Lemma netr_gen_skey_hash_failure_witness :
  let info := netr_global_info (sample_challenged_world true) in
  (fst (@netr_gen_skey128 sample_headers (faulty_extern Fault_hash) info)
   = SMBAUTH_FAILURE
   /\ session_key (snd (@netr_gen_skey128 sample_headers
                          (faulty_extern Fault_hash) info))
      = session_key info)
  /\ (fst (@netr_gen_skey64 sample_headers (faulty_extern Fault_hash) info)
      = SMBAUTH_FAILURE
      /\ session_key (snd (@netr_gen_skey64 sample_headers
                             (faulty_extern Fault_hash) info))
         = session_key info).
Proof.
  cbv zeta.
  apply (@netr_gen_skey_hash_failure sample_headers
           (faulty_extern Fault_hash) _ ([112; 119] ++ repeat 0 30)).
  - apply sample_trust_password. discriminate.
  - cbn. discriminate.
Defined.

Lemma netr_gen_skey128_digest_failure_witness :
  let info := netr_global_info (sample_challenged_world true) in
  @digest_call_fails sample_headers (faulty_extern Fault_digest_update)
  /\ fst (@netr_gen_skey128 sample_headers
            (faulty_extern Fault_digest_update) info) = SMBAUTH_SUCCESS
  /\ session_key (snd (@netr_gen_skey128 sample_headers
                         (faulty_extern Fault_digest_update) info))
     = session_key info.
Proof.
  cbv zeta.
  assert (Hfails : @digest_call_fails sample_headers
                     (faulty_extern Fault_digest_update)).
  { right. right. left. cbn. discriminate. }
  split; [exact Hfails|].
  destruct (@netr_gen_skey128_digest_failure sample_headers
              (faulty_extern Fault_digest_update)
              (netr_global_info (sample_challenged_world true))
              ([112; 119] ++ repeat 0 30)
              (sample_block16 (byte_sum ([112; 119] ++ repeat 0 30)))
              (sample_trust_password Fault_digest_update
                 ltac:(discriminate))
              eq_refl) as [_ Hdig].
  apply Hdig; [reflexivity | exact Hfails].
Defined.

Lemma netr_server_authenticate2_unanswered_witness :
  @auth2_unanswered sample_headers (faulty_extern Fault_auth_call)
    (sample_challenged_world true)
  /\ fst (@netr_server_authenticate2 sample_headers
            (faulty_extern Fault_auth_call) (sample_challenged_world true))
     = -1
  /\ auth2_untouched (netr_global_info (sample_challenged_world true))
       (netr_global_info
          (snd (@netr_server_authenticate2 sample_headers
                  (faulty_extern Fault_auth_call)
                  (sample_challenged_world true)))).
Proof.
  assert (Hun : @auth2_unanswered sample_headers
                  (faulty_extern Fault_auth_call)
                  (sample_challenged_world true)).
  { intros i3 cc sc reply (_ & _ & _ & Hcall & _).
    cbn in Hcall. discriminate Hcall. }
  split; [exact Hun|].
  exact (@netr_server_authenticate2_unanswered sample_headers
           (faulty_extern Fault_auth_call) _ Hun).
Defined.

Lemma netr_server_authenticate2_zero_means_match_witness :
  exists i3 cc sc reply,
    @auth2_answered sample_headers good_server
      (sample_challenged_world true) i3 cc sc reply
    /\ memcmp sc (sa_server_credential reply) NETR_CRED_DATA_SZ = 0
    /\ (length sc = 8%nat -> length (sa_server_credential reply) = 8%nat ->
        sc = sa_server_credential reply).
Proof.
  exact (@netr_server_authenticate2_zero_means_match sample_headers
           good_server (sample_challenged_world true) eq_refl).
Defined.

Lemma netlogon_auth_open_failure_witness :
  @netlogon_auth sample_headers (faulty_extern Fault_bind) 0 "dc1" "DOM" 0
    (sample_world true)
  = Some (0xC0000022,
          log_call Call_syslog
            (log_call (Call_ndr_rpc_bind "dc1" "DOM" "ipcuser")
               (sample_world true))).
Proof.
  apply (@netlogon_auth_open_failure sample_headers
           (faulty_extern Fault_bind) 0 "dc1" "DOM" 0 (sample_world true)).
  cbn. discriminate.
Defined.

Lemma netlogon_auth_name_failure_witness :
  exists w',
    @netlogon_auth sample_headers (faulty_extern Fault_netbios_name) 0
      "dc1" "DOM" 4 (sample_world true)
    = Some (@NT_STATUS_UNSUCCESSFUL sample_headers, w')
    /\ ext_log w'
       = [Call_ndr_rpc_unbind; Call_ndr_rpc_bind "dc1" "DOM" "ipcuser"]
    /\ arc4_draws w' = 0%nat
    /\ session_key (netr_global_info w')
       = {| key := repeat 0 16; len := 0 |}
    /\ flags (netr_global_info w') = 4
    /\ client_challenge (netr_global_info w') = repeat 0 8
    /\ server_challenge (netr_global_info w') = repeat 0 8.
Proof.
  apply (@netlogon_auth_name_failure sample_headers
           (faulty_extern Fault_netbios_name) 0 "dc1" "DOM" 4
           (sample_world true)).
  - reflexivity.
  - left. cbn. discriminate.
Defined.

··········

== Exercise prompt ==
Find every line above that contains the word "reply", and return each one.

== Your response ==
  { intros i3 cc sc reply (_ & _ & _ & Hcall & _).
  exists i3 cc sc reply,
      (sample_challenged_world true) i3 cc sc reply
    /\ memcmp sc (sa_server_credential reply) NETR_CRED_DATA_SZ = 0
    /\ (length sc = 8%nat -> length (sa_server_credential reply) = 8%nat ->
        sc = sa_server_credential reply).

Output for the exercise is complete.